**Stored items:**
(** The two assignments after the [await], as the [try] leaves
    [contractInfo]: [isERC20] is set first, then the object for [tokenInfo]
    is built.  When [formatUnits] throws while it is built, the empty
    [catch] is entered with the flag set and [tokenInfo] still [null]. *)
Definition recordERC20 (contractInfo : ContractInfo) (name symbol : string)
                       (decimals totalSupply : Z) : ContractInfo :=
  match formatUnits viem totalSupply decimals with
  | inr formatted =>
      withERC20 contractInfo
        {| name := name; symbol := symbol; decimals := Some decimals;
           totalSupply := Some formatted |}
  | inl _ => markERC20 contractInfo
  end.

(** The four reads are started together; when one of them is rejected the
    [catch] leaves [contractInfo] as it was ("Not an ERC20 or missing some
    functions"). *)
Definition probeERC20 (contractAddress : string) (contractInfo : ContractInfo)
  : Async.t ContractInfo :=
  Async.catch
    (r <- Async.all4 (read contractAddress erc20Abi "name" [])
                     (read contractAddress erc20Abi "symbol" [])
                     (read contractAddress erc20Abi "decimals" [])
                     (read contractAddress erc20Abi "totalSupply" []) ;;
     let '(name, symbol, decimals, totalSupply) := r in
     Async.ret (recordERC20 contractInfo name symbol decimals totalSupply))
    (fun _ => Async.ret contractInfo).

(** [name] and [symbol] of the non-fungible probe carry their own [.catch]. *)
Definition erc721Metadata (contractAddress : string) : Async.t (string * string) :=
  Async.both
    (Async.catch (read contractAddress erc721Abi "name" []) (fun _ => Async.ret "Unknown"))
    (Async.catch (read contractAddress erc721Abi "symbol" []) (fun _ => Async.ret "UNKNOWN")).

(** [isERC721] is assigned before the metadata is awaited and [tokenInfo]
    after; the metadata cannot reject, so the [catch] is only reached from
    the [supportsInterface] read, with [contractInfo] untouched. *)
Definition probeERC721 (contractAddress : string) (contractInfo : ContractInfo)
  : Async.t ContractInfo :=
  Async.catch
    (supportsERC721 <- read contractAddress erc721Abi "supportsInterface"
                            [ArgBytes4 erc721InterfaceId] ;;
     if supportsERC721 : bool then
       r <- erc721Metadata contractAddress ;;
       let '(name, symbol) := r in
       Async.ret (withERC721 contractInfo
                    {| name := name; symbol := symbol; decimals := None; totalSupply := None |})
     else Async.ret contractInfo)
    (fun _ => Async.ret contractInfo).

(** *** Step 2: on-chain information *)

(** [bytecode && bytecode !== "0x"]: the code when the test passes. *)
Definition deployedCode (bytecode : option string) : option string :=
  match bytecode with
  | Some code => if negb (String.eqb code "") && negb (String.eqb code "0x")
                 then Some code else None
  | None => None
  end.

(** [(bytecode.length - 2) / 2] *)
Definition sizeOf (bytecode : string) : Q :=
  (Z.of_nat (String.length bytecode) - 2) # 2.

Definition readBalance (contractAddress : string) : Async.t string :=
  b <- Async.call (GetBalance (getAddress viem contractAddress))
                  (getBalance w (getAddress viem contractAddress)) ;;
  Async.ret (formatEther viem b).

(** The two token probes, the second only [if (!contractInfo.isERC20)]. *)
Definition classify (contractAddress : string) (contractInfo : ContractInfo)
  : Async.t ContractInfo :=
  contractInfo <- probeERC20 contractAddress contractInfo ;;
  if negb (isERC20 contractInfo) then probeERC721 contractAddress contractInfo
  else Async.ret contractInfo.

Definition readBytecode (contractAddress : string) : Async.t (option string) :=
  Async.call (GetBytecode (getAddress viem contractAddress))
             (getBytecode w (getAddress viem contractAddress)).

Definition inspect (contractAddress : string) : Async.t ContractInfo :=
  bytecode <- readBytecode contractAddress ;;
  match deployedCode bytecode with
  | Some code =>
      b <- readBalance contractAddress ;;
      classify contractAddress (withBalance (withCode initialInfo (sizeOf code)) b)
  | None =>
      b <- readBalance contractAddress ;;
      Async.ret (withBalance initialInfo b)
  end.

(** *** Step 3: the response *)

Definition tokenSection (contractInfo : ContractInfo) : TokenSection :=
  match isERC20 contractInfo, tokenInfo contractInfo with
  | true, Some ti => Erc20Detected (name ti) (symbol ti) (decimals ti) (totalSupply ti)
  | _, _ =>
      match isERC721 contractInfo, tokenInfo contractInfo with
      | true, Some ti => Erc721Detected (name ti) (symbol ti)
      | _, _ => UnknownType
      end
  end.

Definition sourceSection (sourceCodeData : JsVal) : SourceSection :=
  if truthy sourceCodeData then SourceVerified sourceCodeData else SourceNotVerified.

Definition buildResponse (contractAddress : string) (contractInfo : ContractInfo)
                         (sourceCodeData : JsVal) : Response :=
  if negb (isContract contractInfo)
  then NotAContract contractAddress (balance contractInfo)
  else ContractInformation contractAddress (balance contractInfo)
         (bytecodeSize contractInfo) (tokenSection contractInfo)
         (sourceSection sourceCodeData).

(** *** Tool 7: [get-contract-source] *)

Definition analyze (contractAddress : string) : Async.t Response :=
  (if negb (isAddress viem contractAddress)
   then Async.throw "Invalid contract address format"
   else Async.ret tt) ;;;
  sourceCodeData <- fetchSourceCode contractAddress ;;
  contractInfo <- inspect contractAddress ;;
  Async.ret (buildResponse contractAddress contractInfo sourceCodeData).

Definition getContractSource (contractAddress : string) : Async.t ToolResult :=
  Async.catch
    (response <- analyze contractAddress ;; Async.ret (Analysis response))
    (fun error => Async.ret (FailedToAnalyze error)).

(** *** Tool 2: [get-erc20-balance] *)

Definition balanceAbi : Abi :=
  [ {| fn_name := "balanceOf"; fn_inputs := [TAddress]; fn_output := TUint256 |};
    {| fn_name := "name"; fn_inputs := []; fn_output := TString |};
    {| fn_name := "symbol"; fn_inputs := []; fn_output := TString |};
    {| fn_name := "decimals"; fn_inputs := []; fn_output := TUint8 |} ].

Definition tokenReads (address tokenAddress : string) : Async.t (Z * string * string * Z) :=
  Async.all4
    (read tokenAddress balanceAbi "balanceOf" [ArgAddress (getAddress viem address)])
    (Async.catch (read tokenAddress balanceAbi "name" []) (fun _ => Async.ret "Unknown"))
    (Async.catch (read tokenAddress balanceAbi "symbol" []) (fun _ => Async.ret "UNKNOWN"))
    (Async.catch (read tokenAddress balanceAbi "decimals" []) (fun _ => Async.ret 18%Z)).

Definition getErc20Balance (address tokenAddress : string) : Async.t BalanceResult :=
  Async.catch
    ((if negb (isAddress viem address) || negb (isAddress viem tokenAddress)
      then Async.throw "Invalid address format"
      else Async.ret tt) ;;;
     r <- tokenReads address tokenAddress ;;
     let '(balance, name, symbol, decimals) := r in
     formattedBalance <- Async.run (formatUnits viem balance decimals) ;;
     Async.ret (TokenBalance name symbol formattedBalance tokenAddress))
    (fun error => Async.ret (FailedToRetrieve error)).

End Handlers.

End Server.

(* ================================================================== *)
(** ** Sample networks

    Concrete collaborators on which the handlers are run. *)

Module Sample.

Definition isHexDigit (c : Ascii.ascii) : bool :=
  let n := Ascii.nat_of_ascii c in
  ((48 <=? n) && (n <=? 57) || (65 <=? n) && (n <=? 70) || (97 <=? n) && (n <=? 102))%nat.
(** On a slot that is cached, the transactions that are normalized are
    written before the first one that is not is looked at. *)
Lemma add_on_cached_slot_prefix (c : ConstraintsCache) slot tm good kvs tail r :
  slot_map c slot = Some tm ->
  normalized good kvs ->
  good ++ tail <> [] ->
  (forall m st, add_loop m tail st = (st, r)) ->
  (AddInclusionConstraints c slot (good ++ tail)).2 = r
  /\ slot_map (AddInclusionConstraints c slot (good ++ tail)).1 slot
     = Some (insert_all tm kvs).
Proof.
  intros Htm Hgood Hne Htail.
  apply slot_map_inv in Htm as (cache & l & Hc & Hf & Hl).
  rewrite (add_on_cached_slot c cache slot (Some l)) by assumption.
  rewrite (add_loop_normalized l good kvs Hgood tail (store c) tm Hl), Htail.
  cbn [fst snd]. split; [reflexivity|].
  rewrite slot_map_unfold. cbn [constraints lru.items lru.find store].
  rewrite decide_True by reflexivity. apply lookup_insert_eq.
Qed.
(** X17. [cleanup] creates nothing and removes nothing but what it was
    given: every file in the directory afterwards was there before, a
    file that is none of the uploaded files, not the list file and not
    the merged file stays, and every removal it attempts is of one of
    those, never of an empty path given as list or merged file. *)
Theorem cleanup_keeps_other_files (env : Env) (uploadedFiles : list File)
    (listFile mergedFile : option jsstring) (w : World) :
  let w' := (cleanup env uploadedFiles listFile mergedFile w).2 in
  (forall p, p ∈ disk w' -> p ∈ disk w)
  /\ (forall p, p ∈ disk w ->
        p ∉ map path uploadedFiles -> listFile <> Some p -> mergedFile <> Some p ->
        p ∈ disk w')
  /\ (forall p, EvRemove p ∈ events w' ->
        EvRemove p ∈ events w
        \/ p ∈ map path uploadedFiles
        \/ (p <> [] /\ (listFile = Some p \/ mergedFile = Some p))).
Proof.
  intros w'. unfold w'. split; [| split].
  - intros p. rewrite cleanup_run. simpl. rewrite elem_of_difference. tauto.
  - intros p Hp Hf Hl Hm. rewrite cleanup_run. simpl.
    apply elem_of_difference. split; [exact Hp |].
    intros H. apply elem_of_list_to_set, removed_subset in H.
    unfold artifacts in H. rewrite !elem_of_app in H.
    destruct H as [H | [H | H]]; [exact (Hf H) | |].
    + exact (Hl (elem_of_if_set _ _ H)).
    + exact (Hm (elem_of_if_set _ _ H)).
  - intros p. rewrite cleanup_events, elem_of_app, elem_of_cons.
    intros [H | [H | H]]; [now left | discriminate H |].
    apply list_elem_of_fmap in H as (q & Hq & Hin). injection Hq as <-.
    assert (Hart : p ∈ artifacts uploadedFiles listFile mergedFile).
    { clear - Hin. revert Hin. generalize (artifacts uploadedFiles listFile mergedFile).
      induction l as [|x l IH]; simpl; [trivial |].
      destruct (remove_error env x); rewrite !elem_of_cons.
      - intros [-> | H]; [now left | inversion H].
      - intros [-> | H]; [now left | right; exact (IH H)]. }
    unfold artifacts in Hart. rewrite !elem_of_app in Hart.
    destruct Hart as [H | [H | H]]; [right; now left | |]; right; right.
    + split; [| left; exact (elem_of_if_set _ _ H)].
      intros ->. exact (nil_not_in_if_set _ H).
    + split; [| right; exact (elem_of_if_set _ _ H)].
      intros ->. exact (nil_not_in_if_set _ H).
Qed.
(** X20. On every plan but pro the stored limit never changes: after
    each iteration of any run it is the limit the run started with. *)
Theorem main_loop_constant (monitorOptions : MonitorOptions)
    (inputs : list TickInput) (tokenLimit : Z) :
  plan monitorOptions <> pro ->
  Forall (fun l => l = tokenLimit)
    (main_loop host monitorOptions tokenLimit inputs).
Proof.
  intros Hplan. induction inputs as [|input rest IH]; cbn [main_loop].
  - constructor.
  - assert (Hfst : fst (main_tick host monitorOptions tokenLimit input)
                   = tokenLimit).
    { unfold main_tick.
      destruct (fetched input) as [data|]; [|reflexivity].
      destruct (find _ (blocks data)); [|reflexivity].
      cbn [fst]. unfold main_switchLimit.
      destruct (plan monitorOptions); try contradiction;
        cbn [PlanType_eqb]; rewrite andb_false_r; reflexivity. }
    destruct (main_tick host monitorOptions tokenLimit input)
      as [tokenLimit' outcome].
    cbn [fst] in Hfst. subst tokenLimit'.
    constructor; [reflexivity|].
    destruct (isOk outcome); [exact IH|constructor].
Qed.

(** What an iteration that reaches the display shows besides: the
    elapsed minutes and the two warnings. *)
Lemma main_tick_displayed_more (monitorOptions : MonitorOptions)
    (tokenLimit tokenLimit' : Z) (input : TickInput) (s : Snapshot)
    (data : CcusageData) (activeBlock : CcusageBlock) :
  fetched input = Some data ->
  find (fun block => truthy (isActive block)) (blocks data)
  = Some activeBlock ->
  main_tick host monitorOptions tokenLimit input
  = (tokenLimit', Ok (Displayed s)) ->
  elapsedMinutes s
  = match truthyStr (startTime activeBlock) with
    | Some str =>
        match Date_parse host str with
        | Some t => Qmake (clock input - t) 60000
        | None => 0%Q
        end
    | None => 0%Q
    end /\
  runsOutBeforeReset s
  = (valueOf (predictedEndTime s) <? valueOf (resetTime s)) /\
  showSwitchNotification s
  = ((tokensUsed s >? 7000) && PlanType_eqb (plan monitorOptions) pro
     && (tokenLimit' >? 7000)).
Proof.
  intros Hfetched Hfind. unfold main_tick. rewrite Hfetched, Hfind.
  intros [= <- Hout].
  destruct (truthyStr (startTime activeBlock)) as [str|].
  - unfold fromISO in Hout.
    destruct (Date_parse host str) as [t|] eqn:Hparse; [|discriminate].
    cbn [bind] in Hout.
    rewrite (tick_currentTime host
               {| date := t;
                  zoneName := if tzMatch str then Some (sysZone host) else None |}
               str (clock input)) in Hout
      by (unfold fromISO; now rewrite Hparse).
    cbn [bind fst snd] in Hout.
    destruct (calculateHourlyBurnRate host (blocks data) _); [|discriminate].
    cbn [bind] in Hout.
    destruct (getNextResetTime host _ _ _); [|discriminate].
    cbn [bind] in Hout. injection Hout as <-.
    cbn. repeat split.
  - cbn [bind fst snd] in Hout.
    destruct (calculateHourlyBurnRate host (blocks data) _); [|discriminate].
    cbn [bind] in Hout.
    destruct (getNextResetTime host _ _ _); [|discriminate].
    cbn [bind] in Hout. injection Hout as <-.
    cbn. repeat split.
Qed.

(** X21. On plan pro, an iteration raises the "exceeded" warning only
    when the active session has used more tokens than every completed
    session of the report and more than the stored limit; and the
    "will run out before reset" warning only when tokens are being
    burned and some are left. *)
Theorem warnings_meaning (monitorOptions : MonitorOptions)
    (tokenLimit tokenLimit' : Z) (input : TickInput) (s : Snapshot)
    (data : CcusageData) :
  fetched input = Some data ->
  main_tick host monitorOptions tokenLimit input
  = (tokenLimit', Ok (Displayed s)) ->
  (plan monitorOptions = pro ->
   showExceedNotification s = true ->
   tokenLimit < tokensUsed s /\
   Forall (fun t => t < tokensUsed s) (completedTokens (blocks data))) /\
  (runsOutBeforeReset s = true ->
   (0 < burnRate s)%Q /\ 0 < tokensLeft s).
Proof.
  intros Hfetched Htick.
  destruct (main_tick_displayed host monitorOptions tokenLimit tokenLimit'
              input s Htick)
    as (data' & active & Hf' & Hfind & Hused & Hlimit & _ & _ & _ & Hrate & _
        & Hpred & Hflag).
  rewrite Hfetched in Hf'. injection Hf' as <-.
  destruct (main_tick_displayed_more monitorOptions tokenLimit tokenLimit'
              input s data active Hfetched Hfind Htick) as (_ & Hruns & _).
  split.
  - intros Hplan Hshow. rewrite Hflag in Hshow. apply Z.gtb_lt in Hshow.
    pose proof (main_switchLimit_ge monitorOptions tokenLimit (tokensUsed s)
                  (blocks data)) as Hge.
    rewrite <- Hlimit in Hge.
    split; [lia|].
    unfold main_switchLimit in Hlimit. rewrite Hplan in Hlimit.
    replace (tokensUsed s >? tokenLimit) with true in Hlimit
      by (symmetry; apply Z.gtb_lt; lia).
    cbn [andb PlanType_eqb] in Hlimit.
    rewrite getTokenLimit_custom_max in Hlimit.
    pose proof (maxCount_upper (completedTokens (blocks data))) as Hup.
    pose proof (maxCount_nonneg (completedTokens (blocks data))) as Hnn.
    eapply Forall_impl; [|exact Hup]. cbv beta. intros t Ht.
    set (m := maxCount (completedTokens (blocks data))) in *.
    destruct (Z.eqb_spec m 0) as [Hm|Hm].
    + destruct (Z.gtb_spec 7000 tokenLimit); lia.
    + destruct (Z.gtb_spec m tokenLimit); lia.
  - intros Hr. rewrite Hruns, Hpred in Hr.
    unfold main_predictedEndTime in Hr.
    destruct (Qgtb (burnRate s) 0) eqn:Hb; cbn [andb] in Hr.
    + destruct (Z.gtb_spec (tokensLeft s) 0).
      * split; [now apply Qgtb_true|lia].
      * apply Z.ltb_lt in Hr. lia.
    + apply Z.ltb_lt in Hr. lia.
Qed.

End TickMore.

(** X20, witness: plan max5. *)
Lemma main_loop_constant_witness :
  Forall (fun l => l = 35000)
    (main_loop utcHost
       {| plan := max5; resetHour := None; timezone := "UTC" |} 35000
       [tickAtTen [completed50000; active8000]; tickAtTen [active8000]]).
Proof.
  apply (main_loop_constant utcHost
           {| plan := max5; resetHour := None; timezone := "UTC" |}).
  discriminate.
Defined.

(** X21, witness: the iteration of 8000 tokens against a completed
    session of 7500. *)
Lemma warnings_meaning_witness :
  exists s,
    main_tick utcHost proOptions 7000 (tickAtTen [completed7500; active8000])
    = (7500, Ok (Displayed s)) /\
    (plan proOptions = pro ->
     showExceedNotification s = true ->
     7000 < tokensUsed s /\
     Forall (fun t => t < tokensUsed s)
       (completedTokens [completed7500; active8000])) /\
    (runsOutBeforeReset s = true ->
     (0 < burnRate s)%Q /\ 0 < tokensLeft s).
Proof.
  eexists. split; [vm_compute; reflexivity|].
  apply (warnings_meaning utcHost proOptions 7000 7500
           (tickAtTen [completed7500; active8000]) _
           {| blocks := [completed7500; active8000] |}).
  - reflexivity.
  - vm_compute. reflexivity.
Defined.
(** * Blog generator: content post-processing and mock SEO metrics

  A shallow embedding of [ai_generator.py] and [seo_fetcher.py].

  Text.  A Python [str] is modelled as a list of characters, a character
  being a code point of the Latin-1 range (0..255, Rocq's [ascii]).  The
  tables for [str.isspace] and [str.lower] are Python's, restricted to
  that range.

  Numbers.  Python [int] is [Z].  A Python [float] is idealised as an
  exact rational ([Q]); the random source is an explicit tape of draws
  from the unit interval, threaded through a small state monad. *)

From Stdlib Require Import List Ascii String ZArith QArith Qround Lia Bool Arith.
From Stdlib Require Import DecimalString.
Import ListNotations.

Set Implicit Arguments.

(** ** Python string primitives *)

Module PyStr.

Definition str := list ascii.

(** A literal of the source. *)
Definition lit (s : string) : str := list_ascii_of_string s.

Definition NL : ascii := "010"%char.
Definition SP : ascii := " "%char.
(** The double quote character. *)
Definition DQ : ascii := "034"%char.

Definition code (c : ascii) : nat := nat_of_ascii c.

Definition between (lo hi n : nat) : bool := (lo <=? n) && (n <=? hi).

(** [str.isspace] on one character: TAB..CR, FS..US, space, NEL, NBSP. *)
Definition is_space (c : ascii) : bool :=
  let n := code c in
  between 9 13 n || between 28 32 n || (n =? 133) || (n =? 160).

(** Upper-case letters of Latin-1: A..Z, A-grave..O-diaeresis,
    O-stroke..Thorn. *)
Definition is_upper (c : ascii) : bool :=
  let n := code c in
  between 65 90 n || between 192 214 n || between 216 222 n.
Definition eswin_sdhci_sdio_register_sdclk : Z * list probe_call :=
  match clock_cells e with
  | None => (0, [])
  | Some num_clks =>
      let '(ret, t) := eswin_sdhci_sdio_register_sdcardclk in
      if negb (ret =? 0) then (ret, t)
      else if negb (u32 num_clks =? 0) then
        let '(ret, t') := eswin_sdhci_sdio_register_sampleclk in
        if negb (ret =? 0) then
          (ret, t ++ t' ++ eswin_sdhci_sdio_unregister_sdclk)
        else (0, t ++ t')
      else (0, t)
  end.

Definition eswin_sdhci_sdio_add_host (has_cqe : bool) : Z * list probe_call :=
  if negb has_cqe then
    (sdhci_add_host_ret e, [SdhciAddHost (sdhci_add_host_ret e)])
  else
    let ret := sdhci_setup_host_ret e in
    if negb (ret =? 0) then (ret, [SdhciSetupHost ret])
    else if negb (cq_host_alloc_ok e) then
      (- ENOMEM C, [SdhciSetupHost 0; DevmKzalloc false; SdhciCleanupHost])
    else
      let dma64 := use_64_bit_dma e in
      let ret := cqhci_init_ret e in
      if negb (ret =? 0) then
        (ret, [SdhciSetupHost 0; DevmKzalloc true; CqhciInit dma64 ret;
               SdhciCleanupHost])
      else
        let ret := sdhci_add_host_tail_ret e in
        if negb (ret =? 0) then
          (ret, [SdhciSetupHost 0; DevmKzalloc true; CqhciInit dma64 0;
                 SdhciAddHostTail ret; SdhciCleanupHost])
        else
          (0, [SdhciSetupHost 0; DevmKzalloc true; CqhciInit dma64 0;
               SdhciAddHostTail 0]).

**Exercise requirements:**
Starting at the line that contains "destruct (remove_error env" and stopping after the line that contains "each iteration of", write out every line exactly as it appears above, and no other line.

**Solution to this task:**
      destruct (remove_error env x); rewrite !elem_of_cons.
      - intros [-> | H]; [now left | inversion H].
      - intros [-> | H]; [now left | right; exact (IH H)]. }
    unfold artifacts in Hart. rewrite !elem_of_app in Hart.
    destruct Hart as [H | [H | H]]; [right; now left | |]; right; right.
    + split; [| left; exact (elem_of_if_set _ _ H)].
      intros ->. exact (nil_not_in_if_set _ H).
    + split; [| right; exact (elem_of_if_set _ _ H)].
      intros ->. exact (nil_not_in_if_set _ H).
Qed.
(** X20. On every plan but pro the stored limit never changes: after
    each iteration of any run it is the limit the run started with. *)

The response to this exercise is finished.